Given the material below, output exactly the lines from the line with "fold (magnitude_bits lhs)" to the line with "pose proof (unsigned_units_compare", both ends included, and no other lines.

—————

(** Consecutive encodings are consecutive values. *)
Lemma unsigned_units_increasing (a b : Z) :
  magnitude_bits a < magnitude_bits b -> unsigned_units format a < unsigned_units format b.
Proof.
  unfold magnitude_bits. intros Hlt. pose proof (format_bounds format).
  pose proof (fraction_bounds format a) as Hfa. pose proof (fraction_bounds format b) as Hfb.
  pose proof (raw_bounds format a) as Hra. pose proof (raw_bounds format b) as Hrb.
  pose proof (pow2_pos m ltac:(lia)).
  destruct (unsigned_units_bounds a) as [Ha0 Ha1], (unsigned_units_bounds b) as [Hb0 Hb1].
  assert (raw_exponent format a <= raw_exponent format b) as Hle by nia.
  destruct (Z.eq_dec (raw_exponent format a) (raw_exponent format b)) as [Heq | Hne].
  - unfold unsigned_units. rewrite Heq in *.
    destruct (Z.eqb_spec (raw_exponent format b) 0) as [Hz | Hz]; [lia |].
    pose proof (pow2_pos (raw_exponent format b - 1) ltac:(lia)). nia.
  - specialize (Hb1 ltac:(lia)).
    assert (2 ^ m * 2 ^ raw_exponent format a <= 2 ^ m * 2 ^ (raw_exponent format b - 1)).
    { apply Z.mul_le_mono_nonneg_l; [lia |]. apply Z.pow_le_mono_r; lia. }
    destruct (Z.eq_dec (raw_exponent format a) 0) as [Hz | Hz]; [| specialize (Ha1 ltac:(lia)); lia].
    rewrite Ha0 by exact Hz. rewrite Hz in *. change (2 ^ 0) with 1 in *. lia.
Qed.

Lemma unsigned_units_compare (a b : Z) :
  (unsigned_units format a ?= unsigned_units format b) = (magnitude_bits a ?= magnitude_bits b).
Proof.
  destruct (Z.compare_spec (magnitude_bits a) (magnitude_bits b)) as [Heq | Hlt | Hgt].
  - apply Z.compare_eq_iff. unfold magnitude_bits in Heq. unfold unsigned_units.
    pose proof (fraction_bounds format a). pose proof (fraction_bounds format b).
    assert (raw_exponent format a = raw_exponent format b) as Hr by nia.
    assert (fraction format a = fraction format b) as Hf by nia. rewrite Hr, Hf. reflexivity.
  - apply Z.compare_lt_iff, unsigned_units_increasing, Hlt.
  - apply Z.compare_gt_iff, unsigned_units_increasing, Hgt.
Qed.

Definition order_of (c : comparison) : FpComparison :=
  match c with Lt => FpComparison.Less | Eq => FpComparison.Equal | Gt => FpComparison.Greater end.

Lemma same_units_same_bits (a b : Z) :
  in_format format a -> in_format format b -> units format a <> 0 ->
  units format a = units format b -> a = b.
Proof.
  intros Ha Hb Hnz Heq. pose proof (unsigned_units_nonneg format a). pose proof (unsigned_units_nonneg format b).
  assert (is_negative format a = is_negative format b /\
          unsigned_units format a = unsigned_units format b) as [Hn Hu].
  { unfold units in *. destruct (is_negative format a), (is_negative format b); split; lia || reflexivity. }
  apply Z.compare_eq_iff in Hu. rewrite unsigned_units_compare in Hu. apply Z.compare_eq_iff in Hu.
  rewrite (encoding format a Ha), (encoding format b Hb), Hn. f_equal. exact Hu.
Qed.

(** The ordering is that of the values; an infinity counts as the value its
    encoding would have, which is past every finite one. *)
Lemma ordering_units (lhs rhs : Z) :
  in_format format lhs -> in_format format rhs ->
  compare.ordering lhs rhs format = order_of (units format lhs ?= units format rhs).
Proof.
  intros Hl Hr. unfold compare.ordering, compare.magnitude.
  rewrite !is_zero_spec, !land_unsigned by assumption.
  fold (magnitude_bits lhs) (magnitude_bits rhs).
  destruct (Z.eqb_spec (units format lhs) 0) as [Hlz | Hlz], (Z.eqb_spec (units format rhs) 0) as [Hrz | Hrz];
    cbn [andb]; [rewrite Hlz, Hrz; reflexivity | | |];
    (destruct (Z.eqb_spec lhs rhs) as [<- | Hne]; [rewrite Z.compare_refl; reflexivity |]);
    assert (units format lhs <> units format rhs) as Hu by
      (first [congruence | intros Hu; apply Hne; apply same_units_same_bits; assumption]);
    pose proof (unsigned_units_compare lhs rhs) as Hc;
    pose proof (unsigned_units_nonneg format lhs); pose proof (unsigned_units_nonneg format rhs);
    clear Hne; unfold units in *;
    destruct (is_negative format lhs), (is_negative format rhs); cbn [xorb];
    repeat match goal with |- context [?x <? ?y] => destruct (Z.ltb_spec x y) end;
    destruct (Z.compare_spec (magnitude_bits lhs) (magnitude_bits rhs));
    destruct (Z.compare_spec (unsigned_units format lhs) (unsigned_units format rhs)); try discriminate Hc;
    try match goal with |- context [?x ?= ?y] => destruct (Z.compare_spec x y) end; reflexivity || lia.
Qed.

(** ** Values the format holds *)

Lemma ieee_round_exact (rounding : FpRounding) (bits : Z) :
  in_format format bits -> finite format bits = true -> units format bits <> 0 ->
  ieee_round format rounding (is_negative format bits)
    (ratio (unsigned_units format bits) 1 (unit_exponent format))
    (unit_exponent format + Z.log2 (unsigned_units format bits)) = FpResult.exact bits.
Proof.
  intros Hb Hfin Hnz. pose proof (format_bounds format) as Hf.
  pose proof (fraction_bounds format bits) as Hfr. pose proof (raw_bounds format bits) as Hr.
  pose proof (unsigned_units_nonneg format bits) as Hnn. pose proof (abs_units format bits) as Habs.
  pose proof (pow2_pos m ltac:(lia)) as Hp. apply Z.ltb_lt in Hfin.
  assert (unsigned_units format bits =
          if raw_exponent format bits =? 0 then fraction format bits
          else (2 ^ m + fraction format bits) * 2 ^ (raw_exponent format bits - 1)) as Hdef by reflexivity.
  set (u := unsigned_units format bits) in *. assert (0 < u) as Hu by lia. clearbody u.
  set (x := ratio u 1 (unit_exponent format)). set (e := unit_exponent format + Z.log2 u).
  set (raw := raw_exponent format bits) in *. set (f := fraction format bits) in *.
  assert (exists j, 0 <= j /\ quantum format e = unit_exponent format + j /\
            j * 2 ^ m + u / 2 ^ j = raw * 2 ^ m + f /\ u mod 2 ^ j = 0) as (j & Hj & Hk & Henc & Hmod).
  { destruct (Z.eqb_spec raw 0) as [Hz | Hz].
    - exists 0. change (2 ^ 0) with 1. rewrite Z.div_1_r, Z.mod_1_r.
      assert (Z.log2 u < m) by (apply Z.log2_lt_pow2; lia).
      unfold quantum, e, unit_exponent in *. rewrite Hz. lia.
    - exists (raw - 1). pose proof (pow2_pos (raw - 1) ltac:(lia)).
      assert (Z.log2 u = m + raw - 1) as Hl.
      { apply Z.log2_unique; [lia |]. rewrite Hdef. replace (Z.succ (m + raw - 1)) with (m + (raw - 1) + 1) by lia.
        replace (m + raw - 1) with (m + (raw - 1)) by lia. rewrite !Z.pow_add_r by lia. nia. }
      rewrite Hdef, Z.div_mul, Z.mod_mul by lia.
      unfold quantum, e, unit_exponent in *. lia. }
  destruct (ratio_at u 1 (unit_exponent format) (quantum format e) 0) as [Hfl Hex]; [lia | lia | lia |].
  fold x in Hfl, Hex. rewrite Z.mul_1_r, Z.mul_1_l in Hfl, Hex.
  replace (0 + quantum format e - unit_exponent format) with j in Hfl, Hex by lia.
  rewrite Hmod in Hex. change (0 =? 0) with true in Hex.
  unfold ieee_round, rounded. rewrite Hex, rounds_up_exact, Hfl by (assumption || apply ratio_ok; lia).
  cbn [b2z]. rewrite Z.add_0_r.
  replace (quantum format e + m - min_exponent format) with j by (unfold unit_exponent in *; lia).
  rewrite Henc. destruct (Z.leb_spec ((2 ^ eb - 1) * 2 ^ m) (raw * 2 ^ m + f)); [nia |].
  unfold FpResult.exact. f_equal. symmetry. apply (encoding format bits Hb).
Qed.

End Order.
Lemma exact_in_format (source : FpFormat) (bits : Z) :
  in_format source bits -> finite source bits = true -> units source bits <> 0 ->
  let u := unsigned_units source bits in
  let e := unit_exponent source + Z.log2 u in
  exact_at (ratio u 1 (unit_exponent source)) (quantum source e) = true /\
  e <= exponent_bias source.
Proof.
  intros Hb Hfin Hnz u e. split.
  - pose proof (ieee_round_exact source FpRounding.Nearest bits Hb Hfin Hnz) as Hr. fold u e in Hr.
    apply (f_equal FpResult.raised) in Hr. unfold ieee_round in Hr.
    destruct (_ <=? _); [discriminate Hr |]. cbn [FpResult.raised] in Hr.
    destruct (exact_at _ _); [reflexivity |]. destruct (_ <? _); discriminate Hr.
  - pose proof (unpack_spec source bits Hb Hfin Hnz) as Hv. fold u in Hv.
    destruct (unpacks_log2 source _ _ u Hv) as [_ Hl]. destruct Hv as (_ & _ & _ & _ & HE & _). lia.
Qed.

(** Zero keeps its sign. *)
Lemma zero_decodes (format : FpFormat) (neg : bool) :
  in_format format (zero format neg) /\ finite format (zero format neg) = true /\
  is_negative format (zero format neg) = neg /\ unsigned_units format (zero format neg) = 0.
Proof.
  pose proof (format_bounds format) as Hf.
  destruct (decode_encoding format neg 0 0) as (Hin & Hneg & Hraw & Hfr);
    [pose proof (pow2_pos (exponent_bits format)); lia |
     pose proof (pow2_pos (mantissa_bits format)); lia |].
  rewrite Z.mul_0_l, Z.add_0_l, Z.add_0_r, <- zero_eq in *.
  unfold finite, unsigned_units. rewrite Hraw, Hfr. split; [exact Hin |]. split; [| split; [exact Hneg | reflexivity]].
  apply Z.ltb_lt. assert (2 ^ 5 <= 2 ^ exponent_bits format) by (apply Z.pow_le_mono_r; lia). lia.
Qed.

—————

▶ _WRITTEN RESPONSE_
  fold (magnitude_bits lhs) (magnitude_bits rhs).
  destruct (Z.eqb_spec (units format lhs) 0) as [Hlz | Hlz], (Z.eqb_spec (units format rhs) 0) as [Hrz | Hrz];
    cbn [andb]; [rewrite Hlz, Hrz; reflexivity | | |];
    (destruct (Z.eqb_spec lhs rhs) as [<- | Hne]; [rewrite Z.compare_refl; reflexivity |]);
    assert (units format lhs <> units format rhs) as Hu by
      (first [congruence | intros Hu; apply Hne; apply same_units_same_bits; assumption]);
    pose proof (unsigned_units_compare lhs rhs) as Hc;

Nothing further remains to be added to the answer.